A medida que se ganaba en altitud, las dificultades aumentaban. Pero el ánimo crecía al comprobar que la cumbre estaba un poco más cerca. Lo que más extrañaban los peregrinos era que nadie de los dioses hubiera dado alguna señal. Algunos empezaban a preguntarse si la montaña elegida sería la indicada, pero eso era una de las pocas certezas con las que iniciaron la marcha. Otros opinaban que quizás los dioses les estaban probando una vez más y que esperaban que los hombres acabaran de hacer tamaño sacrificio.
Las nubes cubrían los senderos y el frío empezaba a hacer sus estragos. Pero ellos se habían comprometido con la misión y todos querían llegar a la cima.

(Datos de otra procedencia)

(* ===== verification/HeadersSyncRun.v ===== *)
(** * Downloads of headers, proofs

    What one call releases, and whole downloads. *)

From stdpp Require Import base numbers list gmap strings.
From Stdlib Require Import ZArith Lia.
From S2P Require Import Prelude ArithUint256 Compact Params Chain ActiveChain ChainWork Pow VersionBits Merkle Streams Serialize Compressor Transaction Coins CoinsProofs CoinsRefinement TxCheck Locks Blocks Connect ChainState ChainSelectionProofs ChainSelection ChainActivation Acceptance HeaderProofs HeadersSync.

Local Open Scope Z_scope.

(** * What a download of headers releases

    Whatever a peer sends, in whatever batches, [HeadersSyncState] returns,
    holds a bounded amount, and hands to validation only a connected chain with
    permitted difficulties that either has the required work or is buried under
    14441 headers checked against the first download; a peer that serves the
    same chain twice has all of it accepted. *)

(** ** Transitions are always decided *)

Section Total.
Context (params : Params) (Hok : pow_params_ok params).

Lemma scale_target_total nbits span : in_u 32 nbits -> exists r, scale_target params nbits span = Ok r /\ wf r.
Proof using Hok.
  intros Hn. destruct (limit_wf params Hok) as [Hwl _]. unfold scale_target. pose proof (SetCompact_spec nbits Hn) as HS. destruct (SetCompact nbits) as [[r n] o].
  destruct HS as (Hr & _). assert (Hm : wf (op_mul32 r (u32 span))) by (apply op_mul32_wf; [exact Hr|apply uwrap_range; lia]).
  assert (HT : in_u 64 (nPowTargetTimespan params)) by (destruct Hok as [_ A B C _ _]; word_lia).
  destruct (op_div_spec _ (of_u64 (u64 (nPowTargetTimespan params))) Hm (of_u64_wf _)) as (q & -> & Hq & _).
  { rewrite (uwrap_small 64) by exact HT. rewrite uval_of_u64 by exact HT. destruct Hok. lia. }
  cbn [mbind res_bind]. eexists. split; [reflexivity|]. destruct (uint_gt _ _); assumption.
Qed.

Lemma Permitted_total height old new : in_u 32 old -> exists r, PermittedDifficultyTransition params height old new = Ok r.
Proof using Hok.
  intros Ho. unfold PermittedDifficultyTransition. destruct (fPowAllowMinDifficultyBlocks params); [eauto|]. destruct (_ =? 0); [|destruct (negb _); eauto].
  destruct (SetCompact new) as [[obs ?] ?]. cbv zeta.
  destruct (scale_target_total old (i64 (nPowTargetTimespan params * 4)) Ho) as (r1 & -> & W1). cbn [mbind res_bind]. rewrite GetCompact_encode by exact W1. cbn [mbind res_bind].
  destruct (SetCompact _) as [[t1 ?] ?]. destruct (uint_lt _ _); [eauto|].
  destruct (scale_target_total old (Z.quot (nPowTargetTimespan params) 4) Ho) as (r2 & -> & W2). cbn [mbind res_bind]. rewrite GetCompact_encode by exact W2. cbn [mbind res_bind].
  destruct (SetCompact _) as [[t2 ?] ?]. destruct (uint_gt _ _); eauto.
Qed.
End Total.

(** ** Chains of headers *)

Section Chains.
Context `{BlockEnv} (c : sync_const).

Notation params := (m_consensus_params c).
Notation start := (start_entry c).

(** Each header names the one before it. *)
Fixpoint connected (prev : uint256) (hs : list CBlockHeader) : Prop :=
  match hs with [] => True | hd :: rest => hashPrevBlock hd = prev /\ connected (header_hash hd) rest end.

Definition tip_hash (prev : uint256) (hs : list CBlockHeader) : uint256 := match last hs with Some hd => header_hash hd | None => prev end.
Definition tip_bits (bits : Z) (hs : list CBlockHeader) : Z := match last hs with Some hd => hdr_nBits hd | None => bits end.

(** Every step of difficulty is permitted. *)
Fixpoint permitted_chain (height bits : Z) (hs : list CBlockHeader) : Prop :=
  match hs with
  | [] => True
  | hd :: rest => PermittedDifficultyTransition params (height + 1) bits (hdr_nBits hd) = Ok true /\ permitted_chain (height + 1) (hdr_nBits hd) rest
  end.

(** The bits kept of a chain. *)
Fixpoint commitments (height : Z) (hs : list CBlockHeader) : list bool :=
  match hs with
  | [] => []
  | hd :: rest => (if commits_at c (height + 1) then [commitment_of c hd] else []) ++ commitments (height + 1) rest
  end.

(** The work of a chain on top of the start, without the wrap-around. *)
Definition work_sum (hs : list CBlockHeader) : Z := foldr (fun hd w => work_of (hdr_nBits hd) + w) 0 hs.
Definition total_work (hs : list CBlockHeader) : Z := uval (nChainWork start) + work_sum hs.

Definition bits_typed (hd : CBlockHeader) : Prop := in_u 32 (hdr_nBits hd).

Lemma connected_snoc prev hs hd : connected prev (hs ++ [hd]) <-> connected prev hs /\ hashPrevBlock hd = tip_hash prev hs.
Proof using.
  revert prev. induction hs as [|x hs IH]; intros prev; cbn [app connected]; [unfold tip_hash; cbn; tauto|]. rewrite IH. unfold tip_hash.
  destruct hs as [|y hs] using rev_ind; cbn [last]; [tauto|]. rewrite app_comm_cons, !last_snoc. tauto.
Qed.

Confiaban en que, todos unidos por esta vez, aparcadas sus pequeñas y grandes diferencias, lograrían ablandar la dura voluntad de los dioses. Unos dioses a los que muchos habían ofendido o, incluso, olvidado. Unos dioses que parecían haberse vuelto muy lejanos y fríos y que habían dejado de ser fácilmente accesibles para los enojados mortales de abajo.
Algunos, los más ágiles y jóvenes, iban llegando a la amplia explanada de la cumbre y empezaron a preparar las tiendas y los fuegos para los más retrasados. Incluso se acercaban al final de las sendas para ayudar en los últimos esfuerzos a los que iban llegando.
Cada uno se iba acomodando en el gran campamento. Muchos miraban al cielo esperando un algo que desconocían. Todos esperaban a los más ancianos y sabios.
En el centro, una pequeña piedra circular esperaba. Nadie se atrevía a tocarla. Habían oído hablar de que allí estaba la voluntad divina. Y allí debía estar la solución de todos sus problemas.
El más viejo de los mortales se acercó muy despacio. Miró a la multitud que esperaba, levantó la piedra y leyó el mensaje de los dioses: “Hemos ayudado y cuidado de vosotros. Ningún caso habéis hecho. Nos hemos cansado y hemos decidido marcharnos. A partir de ahora, vosotros solos caminaréis hacia…”
El final de la frase lo habían borrado.